Twenty percent of your patients in the nonstented group went to the ICU [intensive care unit]. What were the indications for ICU stay? Nearly 99% of our patients go to ward care and never require intensive care.
With your data and the reported series, we probably can agree that there may be increased perioperative risk for patients who have preoperative biliary stenting and are scheduled for pancreaticoduodenectomy. On balance, we reserve stenting for patients who have severe, symptomatic jaundice, cholangitis, or patients who will receive neoadjuvant treatment.
Dr Bold: Our catchment area for referrals of patients with pancreatic lesions is very large. As a surrogate for the timeliness of referral, we looked at how long these stents had been in place preoperatively. The median time was 6 weeks, when patients may see a community gastroenterologist, a gastroenterologist at a referral center, and get through the diagnosis and radiologic studies before a surgeon is actually consulted. We observed that operations on these patients with protracted stenting seemed tougher.
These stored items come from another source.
(* ===== verification/GoTime.v ===== *)
(** * Instants and durations: the part of Go's [time] package in use

    A [time.Time] is its instant, in nanoseconds since the Unix epoch; locations
    and monotonic readings, which no modelled comparison uses, are left out.  A
    [time.Duration] is a number of nanoseconds.  [Sub] saturates at the bounds
    of [int64] as Go's does; [Add] is exact. *)

From S2P Require Import Prelude.

Abbreviation time := Z (only parsing).
Abbreviation Duration := Z (only parsing).

Definition Millisecond : Duration := 1000000.
Definition Second : Duration := 1000 * Millisecond.
Definition Minute : Duration := 60 * Second.
Definition Hour : Duration := 60 * Minute.

(** Seconds between January 1 of year 1, Go's zero time, and the Unix epoch. *)
Definition unixToInternal : Z := 62135596800.

Definition zeroTime : time := - unixToInternal * Second.
Definition IsZero (t : time) : bool := t =? zeroTime.

Definition Add (t : time) (d : Duration) : time := t + d.
Definition After (t u : time) : bool := u <? t.
Definition Before (t u : time) : bool := t <? u.

Definition minDuration : Duration := - 2 ^ 63.
Definition maxDuration : Duration := 2 ^ 63 - 1.
Definition Sub (t u : time) : Duration := Z.max minDuration (Z.min maxDuration (t - u)).

(** [t.UnixNano()], truncated to [int64]; [time.Unix(0, nsec)] and
    [time.Unix(sec, 0)], the latter wrapping in the internal second count. *)
Definition UnixNano (t : time) : Z := wrapS64 t.
Definition UnixOfNanos (nsec : Z) : time := nsec.
Definition UnixOfSeconds (sec : Z) : time :=
  (wrapS64 (sec + unixToInternal) - unixToInternal) * Second.

(** Comparisons with a saturated difference agree with exact ones for every
    bound that a [Duration] can hold. *)
Lemma Sub_gt_exact t u d : 0 <= d < maxDuration -> (d <? Sub t u) = (d <? t - u).
Proof. unfold Sub, minDuration, maxDuration. lia. Qed.

Lemma Sub_ge_exact t u d : minDuration < d <= maxDuration -> (d <=? Sub t u) = (d <=? t - u).
Proof. unfold Sub, minDuration, maxDuration. lia. Qed.

(** Constants and comparisons of this file, unfolded for [lia]. *)
Ltac unfold_time :=
  unfold After, Before, Add, IsZero, zeroTime, unixToInternal, UnixOfNanos,
    Hour, Minute, Second, Millisecond in *.
(* ===== verification/GoJsonScan.v ===== *)
(** * Reading JSON text: the scanner of Go's [encoding/json]

    String and number literals are recognised by the state functions of the
    scanner, values by recursive descent, with the limit on nesting; an error
    tells whether the text ended too early or is malformed.  The reader accepts
    exactly an inductive grammar, and reads back what [Json.encode] writes. *)

From S2P Require Import Prelude GoStrings GoJson.

#[local] Set Warnings "-register-all".

(** [OutOfFuel] is never returned ([JsonScanCorrect.parse_never_stuck]). *)
Inductive scanError := Truncated | Malformed | OutOfFuel.

#[export] Instance scanError_eq_dec : EqDecision scanError.
Proof. solve_decision. Defined.

Module JsonScan.
Import Json.

(** [isSpace]. *)
Definition isSpace (c : ascii) : bool :=
  (c == " "%char) || (c == ascii_of_N 9) || (c == ascii_of_N 13) || (c == ascii_of_N 10).

Fixpoint skipSpace (l : list ascii) : list ascii :=
  match l with
  | c :: t => if isSpace c then skipSpace t else l
  | [] => []
  end.

(** *** String literals *)

Definition hexValue (c : ascii) : option Z :=
  if isDigit c then Some (code c - code "0")
  else if between (code "a") (code "f") (code c) then Some (code c - code "a" + 10)
  else if between (code "A") (code "F") (code c) then Some (code c - code "A" + 10)
  else None.

(** [stateInString], [stateInStringEsc] and [stateInStringEscU] to
    [stateInStringEscU123], with the number of digits still to come. *)
Inductive stringState := InString | InStringEsc | InStringEscU (n : nat).

(** The bytes an escape of one letter stands for. *)
Definition letterEscapes : list (ascii * Z) :=
  [("b"%char, 0x08); ("f"%char, 0x0c); ("n"%char, 0x0a); ("r"%char, 0x0d); ("t"%char, 0x09);
   ("\"%char, 0x5c); ("/"%char, 0x2f); (dquote, 0x22)].

Definition letterEscape (c : ascii) : option Z := snd <$> List.find (fun p => fst p == c) letterEscapes.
The portal dissections seemed more difficult with the subacute cholangitis that came along with the biliary contamination; we hypothesized that we were encountering a different population than had been reported by other tertiary referral centers that often coordinate the endoscopic evaluation.
Why do we see the increased blood loss, and is it a surrogate for advanced disease? Again, our hypothesis was that it was a surrogate for a contamination of the biliary tree, inflammation in the porta hepatis, and a more technically difficult operation. Tumor size was very similar between the 2 groups, as was extent of disease. We didn't examine our margin status, so I can't explain the difference in blood loss based on extent of disease. We simply feel that it is due to the complexity of the procedure in patients with prolonged biliary instrumentation and infection.
We have seen more and more infections with resistant enterococcus. During the study, we did change our antibiotic regimen to ertapenem [sodium] for a perioperative dose, routinely discontinued within 24 hours. We use biliary cultures to guide our postoperative antibiotic administration. Patients with enterococcus will get an additional 5 days of specific therapy. Perhaps this strategy has decreased the infectious complications, because we very actively look at the bacteria we isolate in the operating room to guide our postoperative protocol.
Hypoalbuminemia is clearly recognized as a marker for complications, especially after pancreaticoduodenectomy. Unfortunately, we can't often do much to restore nutritional status. The patients often arrive in a malnourished state because of the exocrine insufficiency and receive pancreatic enzyme supplementation from the time that we see them until the time of surgery. We do not use parenteral nutrition.
Regarding the indications for a postoperative admission to the intensive care unit, this can be a very prolonged operation in elderly patients with comorbidity. Most of our patients are ASA 3. We use comorbidities, age (not a hard cutoff, but an age greater than 70 gives us pause), time of day completing the surgical resection, and complexity of the case to decide about ICU care.